Supplied records Start Marker

Lemma runs_ret {A} (a : A) s (Q : A → S → Prop) : Q a s → runs (mret a) s Q.
Proof. intros HQ. by exists a, s. Qed.
Lemma runs_bind {A B} (m : M S A) (k : A → M S B) s Q : runs m s (λ a s', runs (k a) s' Q) → runs (m ≫= k) s Q.
Proof. intros (a & s' & Hm & b & s'' & Hk & HQ). exists b, s''. by rewrite (bind_ok _ _ _ _ _ Hm). Qed.
Lemma runs_mono {A} (m : M S A) s (P Q : A → S → Prop) : runs m s P → (∀ a s', P a s' → Q a s') → runs m s Q.
Proof. intros (a & s' & Hm & HP) HPQ. exists a, s'. auto. Qed.
Lemma runs_then {A B} (m : M S A) (k : A → M S B) s P Q : runs m s P → (∀ a s', P a s' → runs (k a) s' Q) → runs (m ≫= k) s Q.
Proof. intros Hm Hk. apply runs_bind. by eapply runs_mono. Qed.
Lemma runs_gets {A} (f : S → A) s (Q : A → S → Prop) : Q (f s) s → runs (gets f) s Q.
Proof. intros HQ. by exists (f s), s. Qed.
Lemma runs_modify (f : S → S) s (Q : unit → S → Prop) : Q tt (f s) → runs (modify f) s Q.
Proof. intros HQ. by exists tt, (f s). Qed.
Lemma runs_lift {A} (r : res A) (a : A) s (Q : A → S → Prop) : r = Ok a → Q a s → runs (lift r) s Q.
Proof. intros -> HQ. by exists a, s. Qed.
End runs.

Lemma runs_on_bc {A} (m : M bcache A) (s : lstate) (Q : A → lstate → Prop) :
  runs m (bc s) (λ a c, Q a (mkls c (lg s))) → runs (on_bc m) s Q.
Proof. intros (a & c & Hm & HQ). exists a, (mkls c (lg s)). unfold on_bc. by rewrite Hm. Qed.
Lemma runs_on_log {A} (m : M lstate A) (s : fstate) (Q : A → fstate → Prop) :
  runs m (fl s) (λ a l, Q a (mkfs l (sb s) (icache s))) → runs (on_log m) s Q.
Proof. intros (a & l & Hm & HQ). eexists a, _. unfold on_log. by rewrite Hm. Qed.
Lemma runs_on_buf {A} (m : M bcache A) (s : fstate) (Q : A → fstate → Prop) :
  runs m (bc (fl s)) (λ a c, Q a (mkfs (mkls c (lg (fl s))) (sb s) (icache s))) → runs (on_buf m) s Q.
Proof. intros Hr. apply runs_on_log, runs_on_bc. exact Hr. Qed.

Lemma runs_buf_bind {A B} (m : M bcache A) (k : A → M bcache B) (s : fstate) Q :
  runs (a ← on_buf m; on_buf (k a)) s Q → runs (on_buf (m ≫= k)) s Q.
Proof.
  intros (b & s' & Hr & HQ). exists b, s'. split; [|done]. rewrite <- Hr. unfold on_buf, on_log, on_bc, mbind, M_bind.
  destruct (m (bc (fl s))) as [[a c]|]; [|done]. cbn. by destruct (k a c) as [[? ?]|].
Qed.
Lemma runs_buf_lift {A} (r : res A) a (s : fstate) Q : r = Ok a → Q a s → runs (on_buf (lift r)) s Q.
Proof. intros -> HQ. exists a, s. split; [|done]. by destruct s as [[? ?] ? ?]. Qed.
Lemma runs_buf_ret {A} (a : A) (s : fstate) (Q : A → fstate → Prop) : Q a s → runs (on_buf (mret a)) s Q.
Proof. intros HQ. exists a, s. split; [|done]. by destruct s as [[? ?] ? ?]. Qed.

(** ** A transaction

    [V] is the content of every block, [F] a set of at most 28 blocks that the
    transaction may write, [H] the blocks it holds buffers of. *)
Record txn (s : fstate) (V : gmap Z (list Z)) (F H : gset Z) : Prop := {
  tx_logged : ∃ bl, binv (bc (fl s)) V (list_to_set bl) H ∧ logs (lg (fl s)) bl ∧ NoDup bl ∧ list_to_set bl ⊆ F ∧
    ∀ b, b ∈ H → b ∈ bl ∨ disk (bc (fl s)) !! (ROOTDEV, b) = V !! b;
  tx_size : (size F ≤ 28)%nat;
  tx_lsize : lsize (lg (fl s)) = LOGSIZE;
  tx_ops : 1 ≤ outstanding (lg (fl s)) }.

Definition held (s : fstate) (i : nat) (b : Z) (d : list Z) : Prop := holds (bc (fl s)) i b d.
(** What an operation on buffers for block [b] leaves alone. *)
Record frame (b : Z) (s s' : fstate) : Prop := {
  fr_sb : sb s' = sb s;
  fr_icache : icache s' = icache s;
  fr_held : ∀ j c e, c ≠ b → held s j c e → held s' j c e }.

Lemma frame_trans b s s1 s2 : frame b s s1 → frame b s1 s2 → frame b s s2.
Proof. intros [A1 B1 C1] [A2 B2 C2]. split; [congruence..|]. auto. Qed.

(** What an operation that gives back the buffers it takes leaves alone. *)
Record stable (s s' : fstate) : Prop := {
  sta_sb : sb s' = sb s;
  sta_icache : icache s' = icache s;
  sta_held : ∀ j c e, held s j c e → held s' j c e }.
#[export] Instance stable_preorder : PreOrder stable.
Proof. split; [done|]. intros s s1 s2 [A1 B1 C1] [A2 B2 C2]. split; [congruence..|auto]. Qed.

Lemma held_block s V F H i b d : txn s V F H → held s i b d → b ∈ H.
Proof.
  intros [(bl & Hi & _) _ _ _] [dr Hb]. apply (bi_H _ _ _ _ Hi). exists i. eexists. by split.
Qed.
Lemma frame_stable s s' V F H b : txn s V F H → b ∉ H → frame b s s' → stable s s'.
Proof.
  intros Htx Hb [A B C]. split; [done..|]. intros j c e Hj. apply C; [|done]. intros ->. by destruct Hb; eapply held_block.
Qed.

Lemma txn_grow s V F F' H : txn s V F H → F ⊆ F' → (size F' ≤ 28)%nat → txn s V F' H.
Proof. intros [(bl & Hi & Hl & Hn & Hs & Hc) _ H3 H4] HF Hsz. split; try done. exists bl. split_and!; try done. by etransitivity. Qed.

(** The transaction does not depend on the in-memory inodes or the superblock. *)
Lemma txn_frame s s' V F H : fl s' = fl s → txn s V F H → txn s' V F H.
Proof. intros E [H1 H2 H3 H4]. split; rewrite ?E; done. Qed.

Section block_ops.
Context (s : fstate) (V : gmap Z (list Z)) (F H : gset Z) (Htx : txn s V F H).

Lemma fbread_ok b d : V !! b = Some d → b ∉ H → (size H ≤ 1)%nat →
  runs (fbread true ROOTDEV b) s (λ i s', txn s' V F ({[b]} ∪ H) ∧ held s' i b d ∧ frame b s s').
Proof using Htx.
  intros Hb HH Hsz. destruct Htx as [(bl & Hi & Hl & Hn & Hs & Hc) H2 H3 H4].
  destruct (bread_ok _ _ _ _ Hi b d Hb HH) as (i & c & Hr & Hi' & Hh & Hd & _ & Hfr).
  { right. pose proof (subseteq_size (list_to_set bl : gset Z) F Hs). pose proof (size_union_alt (list_to_set bl : gset Z) H) as Hu.
    pose proof (subseteq_size (H ∖ list_to_set bl) H ltac:(set_solver)). unfold NBUF. lia. }
  apply runs_on_buf. exists i, c. split; [done|]. split; [|split; [done|split; [done..|]]].
  - split; [|done..]. exists bl. split_and!; try done. intros b' Hb'. simpl. rewrite Hd.
    destruct (decide (b' ∈ bl)) as [|Hnd]; [by left|right]. destruct (decide (b' ∈ H)) as [Hh'|Hnh].
    + by destruct (Hc b' Hh').
    + assert (b' = b) as -> by set_solver. rewrite Hb. apply (bi_disk _ _ _ _ Hi); [done|by rewrite elem_of_list_to_set|done].
  - intros j e d' _ Hj. by apply Hfr.
Qed.

Section held.
Context (i : nat) (b : Z) (d : list Z) (HV : V !! b = Some d) (Hh : held s i b d).

Lemma fdata_ok : runs (fdata i) s (λ d' s', d' = d ∧ s' = s).
Proof using Hh.
  apply runs_on_buf. exists d, (bc (fl s)). split; [exact (buf_data_run _ _ _ _ Hh)|]. clear. by destruct s as [[? ?] ? ?].
Qed.

Lemma fset_data_ok e : b ∈ F →
  runs (fset_data i e;; flog_write i) s (λ _ s', txn s' (<[b := e]> V) F H ∧ held s' i b e ∧ frame b s s').
Proof using Htx HV Hh.
  intros HbF. destruct Htx as [(bl & Hi & Hl & Hn & Hs & Hc) H2 H3 H4].
  destruct (write_data_ok _ _ _ _ Hi i b d HV Hh e) as (c1 & R1 & I1 & Ho1 & D1 & _ & F1).
  pose proof (subseteq_size (list_to_set bl : gset Z) F Hs) as Hsz. rewrite size_list_to_set in Hsz by done.
  destruct (log_write_ok (lg (fl s)) c1 _ _ _ bl i b e I1 (lookup_insert_eq _ _ _) Ho1 Hl) as (c2 & l2 & R2 & L2 & I2 & Ho2 & E);
    [lia|rewrite H3; unfold LOGSIZE, MAXOPBLOCKS; lia|done|].
  destruct E as (E1 & E2 & E3 & E4 & E5 & E6 & E7).
  apply runs_bind, runs_on_buf. exists tt, c1. split; [done|]. apply runs_on_log. cbn [fl bc lg sb icache].
  exists tt, (mkls c2 l2). split; [done|]. split; [|split; [exact Ho2|split; [done..|]]].
  - split; [|done|simpl; congruence|simpl; congruence]. exists (log_add b bl). split; [|split; [done|]].
    + replace (list_to_set (log_add b bl) : gset Z) with ({[b]} ∪ list_to_set bl : gset Z); [done|].
      unfold log_add. case_decide; set_solver.
    + assert (∀ b', b' ∈ log_add b bl ↔ b' = b ∨ b' ∈ bl) as Hadd by (unfold log_add; case_decide; set_solver).
      split; [|split; [set_solver|]].
      * unfold log_add. case_decide; [done|]. apply NoDup_app. split; [done|]. split; [set_solver|apply NoDup_singleton].
      * intros b' Hb'. rewrite Hadd. destruct (decide (b' = b)) as [|Hne]; [by left; left|].
        destruct (Hc b' Hb'); [by left; right|right]. simpl. by rewrite lookup_insert_ne, E1, D1.
  - intros j c' e' Hcb Hj. apply (F1 j c' e' Hcb) in Hj.
    destruct (log_write_buf _ _ _ R2) as (x & _ & Hx). cbn [bc] in Hx. unfold held. cbn [fl bc]. rewrite Hx.
    apply holds_with; [|done]. intros ->. destruct Hj as [dr Hj], Ho1 as [dr1 Hb1]. congruence.
Qed.

Lemma fbrelse_ok : b ∈ H → runs (fbrelse i) s (λ _ s', txn s' V F (H ∖ {[b]}) ∧ frame b s s').
Proof using Htx HV Hh.
  intros HbH. destruct Htx as [(bl & Hi & Hl & Hn & Hs & Hc) H2 H3 H4].
  destruct (brelse_ok _ _ _ _ Hi i b d HV Hh) as (c & R & I & D & _ & Fr).
  { rewrite elem_of_list_to_set, <- HV. by apply Hc. }
  apply runs_on_buf. exists tt, c. split; [done|]. split; [|split; [done..|exact Fr]].
  split; [|done..]. exists bl. split_and!; try done. intros b' [Hb' _]%elem_of_difference. simpl. rewrite D. by apply Hc.
Qed.
End held.
End block_ops.

(** ** Rules for blocks

    [open_block] is [bp = bread(b)] and a look at [bp->data], [close_block] is
    [brelse(bp)], [save_block] is a change of [bp->data] with [log_write] and
    [brelse]; the rest of the code is [k]. *)
Section block_rules.
Context (s : fstate) (V : gmap Z (list Z)) (F H : gset Z) (Htx : txn s V F H).
Context {A : Type} (Q : A → fstate → Prop).

Lemma open_block b d (k : nat → list Z → M fstate A) : V !! b = Some d → b ∉ H → (size H ≤ 1)%nat →
  (∀ i s', txn s' V F ({[b]} ∪ H) → held s' i b d → frame b s s' → runs (k i d) s' Q) →
  runs (bp ← fbread true ROOTDEV b; d ← fdata bp; k bp d) s Q.
Proof using Htx.
  intros HV HH Hsz Hk. eapply runs_then; [by apply fbread_ok|]. intros i s1 (T1 & H1 & F1).
  eapply runs_then; [by eapply fdata_ok|]. intros d' s1' [-> ->]. by apply Hk.
Qed.

Section held.
Context (i : nat) (b : Z) (d : list Z) (HV : V !! b = Some d) (Hh : held s i b d).

Lemma close_block (k : M fstate A) :
  (∀ s', txn s' V F (H ∖ {[b]}) → frame b s s' → runs k s' Q) → runs (fbrelse i;; k) s Q.
Proof using Htx HV Hh.
  intros Hk. eapply runs_then; [eapply fbrelse_ok; [done..|by eapply held_block]|]. intros [] s1 [T1 F1]. by apply Hk.
Qed.

Lemma save_ok e : b ∈ F → runs (fset_data i e;; flog_write i;; fbrelse i) s
  (λ _ s', txn s' (<[b := e]> V) F (H ∖ {[b]}) ∧ frame b s s').
Proof using Htx HV Hh.
  intros HF. destruct (fset_data_ok s V F H Htx i b d HV Hh e HF) as ([] & s2 & R & T2 & H2 & F2).
  apply bind_inv in R as ([] & s1 & Ra & Rb).
  destruct (fbrelse_ok _ _ _ _ T2 i b e (lookup_insert_eq _ _ _) H2) as ([] & s3 & Rc & T3 & F3); [by eapply held_block|].
  exists tt, s3. rewrite (bind_ok _ _ _ _ _ Ra), (bind_ok _ _ _ _ _ Rb). split; [done|]. split; [done|by eapply frame_trans].
Qed.

Lemma save_block e (k : M fstate A) : b ∈ F →
  (∀ s', txn s' (<[b := e]> V) F (H ∖ {[b]}) → frame b s s' → runs k s' Q) →
  runs (fset_data i e;; flog_write i;; fbrelse i;; k) s Q.
Proof using Htx HV Hh.
  intros HF Hk. destruct (save_ok e HF) as ([] & s3 & R & T3 & F3).
  apply bind_inv in R as ([] & s1 & Ra & R). apply bind_inv in R as ([] & s2 & Rb & Rc).
  destruct (Hk s3 T3 F3) as (a & s4 & Rd & HQ). exists a, s4.
  by rewrite (bind_ok _ _ _ _ _ Ra), (bind_ok _ _ _ _ _ Rb), (bind_ok _ _ _ _ _ Rc).
Qed.
End held.
End block_rules.

(** Giving a block back ends up with the buffers held before. *)
Lemma back_out (b : Z) (H : gset Z) : b ∉ H → ({[b]} ∪ H) ∖ {[b]} = H.
Proof. set_solver. Qed.

Lemma size_add (b : Z) (G : gset Z) : (size ({[b]} ∪ G) ≤ S (size G))%nat.
Proof.
  rewrite size_union_alt, size_singleton. pose proof (subseteq_size (G ∖ {[b]}) G ltac:(set_solver)). lia.
Qed.
Lemma size_one (b : Z) : (size ({[b]} ∪ ∅ : gset Z) ≤ 1)%nat.
Proof. pose proof (size_add b ∅). rewrite size_empty in *. lia. Qed.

Supplied records End Marker

# [Description of the task]
Output each line of the listing in which the string "ltac" is found.

# [Exercise response]
    pose proof (subseteq_size (H ∖ list_to_set bl) H ltac:(set_solver)). unfold NBUF. lia. }
  rewrite size_union_alt, size_singleton. pose proof (subseteq_size (G ∖ {[b]}) G ltac:(set_solver)). lia.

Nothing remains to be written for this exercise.